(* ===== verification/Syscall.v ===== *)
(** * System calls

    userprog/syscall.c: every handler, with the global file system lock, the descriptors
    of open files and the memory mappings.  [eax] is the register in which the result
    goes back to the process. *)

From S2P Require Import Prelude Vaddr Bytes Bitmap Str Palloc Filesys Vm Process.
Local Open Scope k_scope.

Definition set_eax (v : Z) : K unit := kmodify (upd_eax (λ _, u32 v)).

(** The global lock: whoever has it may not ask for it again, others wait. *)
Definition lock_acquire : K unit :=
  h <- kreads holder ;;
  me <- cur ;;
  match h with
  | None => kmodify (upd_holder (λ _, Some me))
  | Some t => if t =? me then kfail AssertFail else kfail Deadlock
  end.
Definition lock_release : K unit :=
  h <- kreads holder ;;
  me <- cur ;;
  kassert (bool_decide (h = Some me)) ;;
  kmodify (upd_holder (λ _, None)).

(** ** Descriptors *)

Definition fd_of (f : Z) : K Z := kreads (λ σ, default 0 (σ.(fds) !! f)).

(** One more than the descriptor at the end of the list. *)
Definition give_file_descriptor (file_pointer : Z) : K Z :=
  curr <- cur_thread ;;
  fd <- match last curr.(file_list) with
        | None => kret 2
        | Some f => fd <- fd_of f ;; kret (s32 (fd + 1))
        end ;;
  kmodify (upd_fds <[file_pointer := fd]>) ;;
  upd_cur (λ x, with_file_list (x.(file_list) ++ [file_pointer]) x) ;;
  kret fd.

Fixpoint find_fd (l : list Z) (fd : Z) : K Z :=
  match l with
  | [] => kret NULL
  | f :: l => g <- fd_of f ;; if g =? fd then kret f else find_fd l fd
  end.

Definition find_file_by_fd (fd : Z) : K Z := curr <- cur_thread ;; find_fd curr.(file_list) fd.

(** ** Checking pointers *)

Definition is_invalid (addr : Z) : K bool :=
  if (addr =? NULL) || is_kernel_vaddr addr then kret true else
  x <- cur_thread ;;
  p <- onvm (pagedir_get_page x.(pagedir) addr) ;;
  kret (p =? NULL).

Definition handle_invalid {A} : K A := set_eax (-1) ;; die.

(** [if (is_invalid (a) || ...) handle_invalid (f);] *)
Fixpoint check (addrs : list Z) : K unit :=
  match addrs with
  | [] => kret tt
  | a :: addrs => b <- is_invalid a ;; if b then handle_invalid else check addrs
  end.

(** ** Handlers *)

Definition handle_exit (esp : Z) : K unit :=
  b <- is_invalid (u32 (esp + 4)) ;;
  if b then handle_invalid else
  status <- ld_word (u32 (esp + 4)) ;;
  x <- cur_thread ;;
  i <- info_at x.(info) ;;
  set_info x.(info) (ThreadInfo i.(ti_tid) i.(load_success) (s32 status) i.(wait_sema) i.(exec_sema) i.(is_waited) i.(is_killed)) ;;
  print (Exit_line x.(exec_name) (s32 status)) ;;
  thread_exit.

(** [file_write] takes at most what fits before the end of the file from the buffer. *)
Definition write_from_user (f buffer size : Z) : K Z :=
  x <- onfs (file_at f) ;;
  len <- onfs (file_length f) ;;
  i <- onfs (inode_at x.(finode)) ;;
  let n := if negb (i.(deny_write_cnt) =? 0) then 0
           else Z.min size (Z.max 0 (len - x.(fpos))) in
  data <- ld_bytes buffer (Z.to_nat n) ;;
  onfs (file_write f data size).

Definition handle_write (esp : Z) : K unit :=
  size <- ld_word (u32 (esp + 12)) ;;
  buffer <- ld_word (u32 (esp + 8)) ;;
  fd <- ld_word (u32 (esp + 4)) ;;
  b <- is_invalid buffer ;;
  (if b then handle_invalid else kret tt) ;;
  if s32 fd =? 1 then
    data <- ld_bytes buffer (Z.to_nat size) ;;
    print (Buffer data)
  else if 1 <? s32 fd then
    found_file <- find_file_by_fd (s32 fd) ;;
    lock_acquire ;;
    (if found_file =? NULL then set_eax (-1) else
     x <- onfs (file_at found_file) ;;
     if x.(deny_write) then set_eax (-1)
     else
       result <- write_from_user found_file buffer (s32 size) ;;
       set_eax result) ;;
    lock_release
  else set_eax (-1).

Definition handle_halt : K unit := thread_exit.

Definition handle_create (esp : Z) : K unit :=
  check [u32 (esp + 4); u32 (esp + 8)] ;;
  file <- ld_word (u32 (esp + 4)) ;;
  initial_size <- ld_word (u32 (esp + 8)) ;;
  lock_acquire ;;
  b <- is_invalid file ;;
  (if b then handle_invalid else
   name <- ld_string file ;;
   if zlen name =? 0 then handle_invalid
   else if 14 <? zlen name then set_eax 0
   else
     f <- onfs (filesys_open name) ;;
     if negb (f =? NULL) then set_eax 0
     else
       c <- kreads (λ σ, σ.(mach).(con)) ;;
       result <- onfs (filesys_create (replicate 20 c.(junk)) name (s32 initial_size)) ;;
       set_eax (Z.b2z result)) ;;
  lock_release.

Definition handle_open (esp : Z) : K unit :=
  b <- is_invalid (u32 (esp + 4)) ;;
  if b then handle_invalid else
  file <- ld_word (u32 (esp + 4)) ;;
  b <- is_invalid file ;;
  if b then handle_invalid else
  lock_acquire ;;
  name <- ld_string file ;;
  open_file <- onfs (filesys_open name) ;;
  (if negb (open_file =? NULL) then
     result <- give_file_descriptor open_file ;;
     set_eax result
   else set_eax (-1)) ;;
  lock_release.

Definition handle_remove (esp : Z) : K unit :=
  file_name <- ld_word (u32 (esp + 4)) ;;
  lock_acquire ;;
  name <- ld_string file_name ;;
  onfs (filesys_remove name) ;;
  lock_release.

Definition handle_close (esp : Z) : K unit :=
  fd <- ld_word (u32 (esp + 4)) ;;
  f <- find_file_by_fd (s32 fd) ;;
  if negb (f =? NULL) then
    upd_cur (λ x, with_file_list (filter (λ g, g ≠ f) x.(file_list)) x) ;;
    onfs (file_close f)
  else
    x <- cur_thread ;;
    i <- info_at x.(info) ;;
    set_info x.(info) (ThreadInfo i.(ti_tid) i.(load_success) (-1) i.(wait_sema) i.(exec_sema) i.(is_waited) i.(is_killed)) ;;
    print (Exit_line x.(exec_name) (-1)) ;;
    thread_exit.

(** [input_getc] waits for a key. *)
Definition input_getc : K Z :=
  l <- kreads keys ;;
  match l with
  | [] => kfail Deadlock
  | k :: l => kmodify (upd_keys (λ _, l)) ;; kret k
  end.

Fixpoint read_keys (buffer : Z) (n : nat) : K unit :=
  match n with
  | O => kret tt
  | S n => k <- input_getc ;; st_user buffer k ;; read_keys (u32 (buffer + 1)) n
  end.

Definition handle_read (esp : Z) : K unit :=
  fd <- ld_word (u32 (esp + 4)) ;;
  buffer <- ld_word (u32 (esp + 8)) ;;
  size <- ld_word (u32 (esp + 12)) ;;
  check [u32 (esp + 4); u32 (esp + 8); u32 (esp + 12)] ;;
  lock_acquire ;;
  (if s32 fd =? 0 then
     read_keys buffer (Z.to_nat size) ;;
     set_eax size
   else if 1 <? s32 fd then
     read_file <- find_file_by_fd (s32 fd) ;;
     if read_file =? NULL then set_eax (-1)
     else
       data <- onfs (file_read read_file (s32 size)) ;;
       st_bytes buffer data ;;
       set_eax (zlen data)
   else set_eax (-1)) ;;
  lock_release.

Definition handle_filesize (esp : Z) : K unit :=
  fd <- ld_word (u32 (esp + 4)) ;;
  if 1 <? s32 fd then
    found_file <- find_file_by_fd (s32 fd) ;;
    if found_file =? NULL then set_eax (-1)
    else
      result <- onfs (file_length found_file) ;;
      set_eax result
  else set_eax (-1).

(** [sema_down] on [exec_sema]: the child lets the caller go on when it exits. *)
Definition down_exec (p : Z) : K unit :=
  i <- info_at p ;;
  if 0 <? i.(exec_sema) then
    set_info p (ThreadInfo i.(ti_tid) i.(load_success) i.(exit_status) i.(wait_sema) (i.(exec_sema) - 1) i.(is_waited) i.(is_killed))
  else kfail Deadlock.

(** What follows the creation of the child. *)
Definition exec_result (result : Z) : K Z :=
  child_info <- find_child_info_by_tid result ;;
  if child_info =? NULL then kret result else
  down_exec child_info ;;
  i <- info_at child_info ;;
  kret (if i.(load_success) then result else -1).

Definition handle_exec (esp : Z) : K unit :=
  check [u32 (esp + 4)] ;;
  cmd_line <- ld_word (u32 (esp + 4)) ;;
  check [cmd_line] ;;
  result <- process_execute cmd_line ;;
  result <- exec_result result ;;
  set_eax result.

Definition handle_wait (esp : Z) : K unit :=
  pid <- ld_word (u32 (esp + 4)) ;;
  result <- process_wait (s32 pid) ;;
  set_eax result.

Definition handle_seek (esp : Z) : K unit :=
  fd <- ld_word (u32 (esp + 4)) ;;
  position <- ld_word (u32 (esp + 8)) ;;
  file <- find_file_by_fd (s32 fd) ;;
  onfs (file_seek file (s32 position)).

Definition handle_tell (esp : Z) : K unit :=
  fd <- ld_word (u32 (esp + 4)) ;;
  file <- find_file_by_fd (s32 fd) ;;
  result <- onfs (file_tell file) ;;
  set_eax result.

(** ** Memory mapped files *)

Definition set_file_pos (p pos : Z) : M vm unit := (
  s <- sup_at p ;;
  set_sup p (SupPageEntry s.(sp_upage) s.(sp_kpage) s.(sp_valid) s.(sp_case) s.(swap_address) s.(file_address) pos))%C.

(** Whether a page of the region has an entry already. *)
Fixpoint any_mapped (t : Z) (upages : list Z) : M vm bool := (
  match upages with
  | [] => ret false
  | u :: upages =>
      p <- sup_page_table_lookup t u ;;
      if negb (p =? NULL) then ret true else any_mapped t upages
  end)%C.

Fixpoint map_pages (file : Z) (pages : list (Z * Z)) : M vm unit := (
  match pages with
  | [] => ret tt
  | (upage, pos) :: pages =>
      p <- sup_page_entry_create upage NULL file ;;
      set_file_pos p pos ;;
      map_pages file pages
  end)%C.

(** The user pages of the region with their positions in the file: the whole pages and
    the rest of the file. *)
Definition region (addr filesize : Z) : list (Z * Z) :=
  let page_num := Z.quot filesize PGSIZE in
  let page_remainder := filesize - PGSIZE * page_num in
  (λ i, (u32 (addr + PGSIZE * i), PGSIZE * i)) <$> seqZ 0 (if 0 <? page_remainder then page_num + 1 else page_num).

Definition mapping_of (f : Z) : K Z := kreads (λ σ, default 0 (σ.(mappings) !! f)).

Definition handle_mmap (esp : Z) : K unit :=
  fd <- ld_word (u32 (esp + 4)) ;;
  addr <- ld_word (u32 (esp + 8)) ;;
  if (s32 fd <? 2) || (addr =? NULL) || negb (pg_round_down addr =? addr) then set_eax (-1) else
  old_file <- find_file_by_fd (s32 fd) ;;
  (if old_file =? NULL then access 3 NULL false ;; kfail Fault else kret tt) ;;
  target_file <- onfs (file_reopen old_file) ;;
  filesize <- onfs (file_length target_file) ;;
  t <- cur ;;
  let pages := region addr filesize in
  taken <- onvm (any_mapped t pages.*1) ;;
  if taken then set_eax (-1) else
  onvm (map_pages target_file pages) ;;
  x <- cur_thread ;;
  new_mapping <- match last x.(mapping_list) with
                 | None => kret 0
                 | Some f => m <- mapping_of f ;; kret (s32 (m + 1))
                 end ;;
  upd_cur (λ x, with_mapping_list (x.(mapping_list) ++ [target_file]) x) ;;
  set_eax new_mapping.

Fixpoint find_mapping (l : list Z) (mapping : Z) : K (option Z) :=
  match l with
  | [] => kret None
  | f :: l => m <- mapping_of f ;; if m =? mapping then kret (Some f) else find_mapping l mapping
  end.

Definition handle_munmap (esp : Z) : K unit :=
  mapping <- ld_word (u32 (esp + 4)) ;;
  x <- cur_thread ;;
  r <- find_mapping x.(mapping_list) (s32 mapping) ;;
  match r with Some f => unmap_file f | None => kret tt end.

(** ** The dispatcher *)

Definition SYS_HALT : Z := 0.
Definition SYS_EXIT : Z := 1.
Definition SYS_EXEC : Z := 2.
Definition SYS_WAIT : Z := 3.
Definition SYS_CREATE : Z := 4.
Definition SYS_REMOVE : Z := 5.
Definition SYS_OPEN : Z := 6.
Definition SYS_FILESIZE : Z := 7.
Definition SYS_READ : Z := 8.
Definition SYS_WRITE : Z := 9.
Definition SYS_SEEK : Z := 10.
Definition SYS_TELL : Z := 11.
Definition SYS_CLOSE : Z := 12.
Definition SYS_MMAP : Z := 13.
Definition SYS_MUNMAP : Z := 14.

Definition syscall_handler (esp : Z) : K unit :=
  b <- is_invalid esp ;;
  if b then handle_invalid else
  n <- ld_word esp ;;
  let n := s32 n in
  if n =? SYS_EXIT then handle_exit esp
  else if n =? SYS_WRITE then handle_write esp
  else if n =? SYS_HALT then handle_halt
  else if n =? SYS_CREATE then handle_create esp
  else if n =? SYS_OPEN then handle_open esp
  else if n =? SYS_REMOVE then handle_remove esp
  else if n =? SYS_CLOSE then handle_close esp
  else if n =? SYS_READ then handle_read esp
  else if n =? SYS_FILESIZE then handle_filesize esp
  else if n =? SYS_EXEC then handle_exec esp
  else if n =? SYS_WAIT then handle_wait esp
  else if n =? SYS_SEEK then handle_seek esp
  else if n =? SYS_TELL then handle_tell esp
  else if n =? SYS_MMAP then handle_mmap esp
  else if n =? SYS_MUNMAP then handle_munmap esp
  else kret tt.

-- -- --

WORK TASK ▸ Taking the entries above, write out exactly the lines starting with the line containing "open_file <- onfs (filesys_open name) ;;" and going on through the line containing "(** [input_getc] waits for a key. *)", both included, and nothing else.

RESPONSE TO THIS TASK ▸
  open_file <- onfs (filesys_open name) ;;
  (if negb (open_file =? NULL) then
     result <- give_file_descriptor open_file ;;
     set_eax result
   else set_eax (-1)) ;;
  lock_release.

Definition handle_remove (esp : Z) : K unit :=
  file_name <- ld_word (u32 (esp + 4)) ;;
  lock_acquire ;;
  name <- ld_string file_name ;;
  onfs (filesys_remove name) ;;
  lock_release.

Definition handle_close (esp : Z) : K unit :=
  fd <- ld_word (u32 (esp + 4)) ;;
  f <- find_file_by_fd (s32 fd) ;;
  if negb (f =? NULL) then
    upd_cur (λ x, with_file_list (filter (λ g, g ≠ f) x.(file_list)) x) ;;
    onfs (file_close f)
  else
    x <- cur_thread ;;
    i <- info_at x.(info) ;;
    set_info x.(info) (ThreadInfo i.(ti_tid) i.(load_success) (-1) i.(wait_sema) i.(exec_sema) i.(is_waited) i.(is_killed)) ;;
    print (Exit_line x.(exec_name) (-1)) ;;
    thread_exit.

(** [input_getc] waits for a key. *)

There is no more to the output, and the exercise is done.